There are two very common problems here. First, this has changed contexts. We can fix this by allowing a binding as a second parameter, but it means that we need to make sure that every time we refactor to a lambda we make sure to accept a binding parameter and pass it in. The var self = this pattern emerged in JavaScript primarily because of the lack of correspondence.
This is annoying, but not deadly. More problematic is the fact that return has changed meaning. Instead of returning from the outer function, it returns from the inner one.
This is the right time for JavaScript lovers (and I write this as a sometimes JavaScript lover myself) to argue that return behaves exactly as intended, and this behavior is simpler and more elegant than the Ruby behavior. That may be true, but it doesn’t alter the fact that this behavior breaks the correspondence principle, with very real consequences.
Instead of effortlessly refactoring code with the same start and end into a function taking a function, JavaScript library authors need to consider the fact that consumers of their APIs will often need to perform some gymnastics when dealing with nested functions. In my experience as an author and consumer of JavaScript libraries, this leads to many cases where it’s just too much bother to provide a nice block-based API.

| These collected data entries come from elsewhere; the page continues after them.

(* ===== verification/HttpClaims.v ===== *)
(** * HttpClaims: what the control plane promises

    Runs of the listener's thread, interleaved with the execution owner and the
    WebSocket server, from construction over [start] and [stop]. *)

From S2P Require Import Prelude Arena AuditLog OrderTable Reconciliation Gateway GatewayTheorems Risk WsText WsAccept WsConn WsServer WsInv WsWorker WsRun HttpText HttpBridge HttpServer HttpInv HttpReply HttpRun.
From Stdlib Require Import ZArith Lia String.
From stdpp Require Import base tactics gmap numbers option list.
Open Scope Z_scope.

Implicit Types (h : HttpServer) (c : ClientSlot) (i j : nat).

Section runs.
Context {T : Type} `{OrderTable T}.
Context (sha256 : list Z → list Z) (keys : list Key) (wait chunk : Z).

(** ** A whole turn *)

Lemma each_client_up n i f h (Q : unit → HttpServer → Prop) :
  (∀ j h1 (P : unit → HttpServer → Prop), http_up h1 → (j < kMaxClientSlots)%nat → (∀ h2, http_up h2 → P tt h2) → runs (f j) h1 P) →
  http_up h → (i + n ≤ kMaxClientSlots)%nat → (∀ h', http_up h' → Q tt h') → runs (each_client n i f) h Q.
Proof using Type.
  intros Hf. revert i h. induction n as [|n IH]; intros i h Hup Hle HQ; cbn [each_client]; [by apply runs_ret, HQ|].
  apply runs_bind. apply Hf; [done|lia|]. intros h1 Hup1. apply IH; [done|lia|done].
Qed.

Lemma expire_clients_up h now env (Q : unit → HttpServer → Prop) : http_up h → (∀ h', http_up h' → Q tt h') → runs (expire_clients chunk now env) h Q.
Proof using Type.
  intros Hup HQ. apply each_client_up; [|done|done|done]. intros j h1 P Hup1 Hj HP. destruct (up_client h1 j Hup1 Hj) as [c Hc]. by apply (expire_client_ok chunk h1 j c).
Qed.

(** The descriptors that [accept] returns are new each time. *)
Fixpoint accepts_ok h (accepted : list Accepted) : Prop :=
  match accepted with
  | [] => True
  | a :: accepted' => unused h (ad_fd a) ∧ ∀ h', accept_client wait a h = Some (tt, h') → accepts_ok h' accepted'
  end.

Lemma accept_each_up h accepted (Q : unit → HttpServer → Prop) : http_up h → accepts_ok h accepted → (∀ h', http_up h' → Q tt h') → runs (accept_each wait accepted) h Q.
Proof using Type.
  revert h. induction accepted as [|a accepted IH]; intros h Hup Ha HQ; cbn [accept_each]; [by apply runs_ret, HQ|]. destruct Ha as [Hun Hnext].
  destruct (accept_client_ok wait h a (λ _ h1, http_up h1) Hup Hun ltac:(done)) as ([] & h1 & E & Hup1). apply runs_bind. exists tt, h1. split; [done|]. by apply IH; [|apply Hnext|].
Qed.

Record http_turn_ok h (env : HttpTurn) : Prop := mk_http_turn_ok {
  to_accepted : accepts_ok h (take kMaxAcceptsPerTurn (tu_accepted env));
  to_clients : ∀ i, client_env_ok (tu_clients env i)
}.

Lemma service_each_up slots h env (Q : unit → HttpServer → Prop) :
  Forall (λ i, i < kMaxClientSlots)%nat slots → (∀ i, client_env_ok (env i)) → http_up h → (∀ h', http_up h' → Q tt h') → runs (service_each keys wait chunk slots env) h Q.
Proof using Type.
  intros Hs Henv. revert h. induction Hs as [|i slots Hi _ IH]; intros h Hup HQ; cbn [service_each]; [by apply runs_ret, HQ|].
  apply runs_bind. apply (service_client_ok keys wait chunk h i); [done|done|apply Henv|]. intros h1 Hup1. by apply IH.
Qed.

Lemma serve_turn_up h env (Q : bool → HttpServer → Prop) : http_up h → http_turn_ok h env → (∀ b h', http_up h' → Q b h') → runs (serve_turn keys wait chunk env) h Q.
Proof using Type.
  intros Hup [Ha Hc] HQ. unfold serve_turn. apply runs_bind, runs_ht_get. cbv zeta. case_cond; [by apply runs_ret, HQ|]. apply runs_bind.
  assert (Hp : Forall (λ i, i < kMaxClientSlots)%nat (polled h)).
  { apply Forall_forall. intros i [_ Hin]%list_elem_of_filter. apply elem_of_seq in Hin. lia. }
  eapply (runs_mono _ _ (λ _ h1, http_up h1)).
  { case_cond; [|by apply runs_ret]. apply runs_bind. eapply (runs_mono _ _ (λ _ h1, http_up h1)).
    - case_cond; [by apply accept_each_up|by apply runs_ret].
    - intros [] h1 Hup1. by apply service_each_up. }
  intros [] h1 Hup1. apply runs_bind. apply drain_responses_ok; [done| |].
  { destruct (id_bridge _ (hb_ids _ _ (proj1 Hup1))) as [_ Hl]. lia. }
  intros h2 Hup2. apply runs_bind. apply expire_clients_up; [done|]. intros h3 Hup3. by apply runs_ret, HQ.
Qed.

(** ** start and stop *)

Lemma close_each_up n i h (Q : unit → HttpServer → Prop) :
  http_up h → (i + n = kMaxClientSlots)%nat → (∀ j c, (j < i)%nat → ht_clients h !! j = Some c → c = ClientSlot_init) →
  (∀ h', http_up h' → (∀ j c, ht_clients h' !! j = Some c → c = ClientSlot_init) → Q tt h') → runs (each_client n i close_client) h Q.
Proof using Type.
  revert i h. induction n as [|n IH]; intros i h Hup Hin Hdone HQ; cbn [each_client].
  - apply runs_ret, HQ; [done|]. intros j c Hc. apply (Hdone j c); [|done]. apply (slot_range h) in Hc; [unfold kMaxClientSlots in *; lia|apply Hup].
  - destruct (up_client h i Hup ltac:(lia)) as [c Hc]. apply runs_bind. apply (close_ok h i c); [apply Hup|done|]. intros h1 Hh1.
    assert (Hup1 : http_up h1) by (apply (answered_http h h1 i []); [apply http_weaken, Hup|apply Hup|]; eapply handled_mono; [done|]; by left).
    apply IH; [done|lia| |done]. destruct Hh1 as (c1 & b & o & e & -> & _ & Hi & ->). intros j d Hj Hd. destruct (decide (j = i)) as [->|Hji]; [congruence|].
    cbn in Hd. rewrite list_lookup_insert_ne in Hd by done. apply (Hdone j); [lia|done].
Qed.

In order to have a language with return (and possibly super and other similar keywords) that satisfies the correspondence principle, the language must, like Ruby and Smalltalk before it, have a function lambda and a block lambda. Keywords like return always return from the function lambda, even inside of block lambdas nested inside. At first glance, this appears a bit inelegant, and language partisans often accuse Ruby of unnecessarily having two types of “callables”, in my experience as an author of large libraries in both Ruby and JavaScript, it results in more elegant abstractions in the end.
Iterators and Callbacks
It’s worth noting that block lambdas only make sense for functions that take functions and invoke them immediately. In this context, keywords like return, super and Ruby’s yield make sense. These cases include iterators, mutex synchronization and resource management (like the block form of File.open).
In contrast, when functions are used as callbacks, those keywords no longer make sense. What does it mean to return from a function that has already returned? In these cases, typically involving callbacks, function lambdas make a lot of sense. In my view, this explains why JavaScript feels so elegant for evented code that involves a lot of callbacks, but somewhat clunky for the iterator case, and Ruby feels so elegant for the iterator case and somewhat more clunky for the evented case. In Ruby’s case, (again in my opinion), this clunkiness is more from the massively pervasive use of blocks for synchronous code than a real deficiency in its structures.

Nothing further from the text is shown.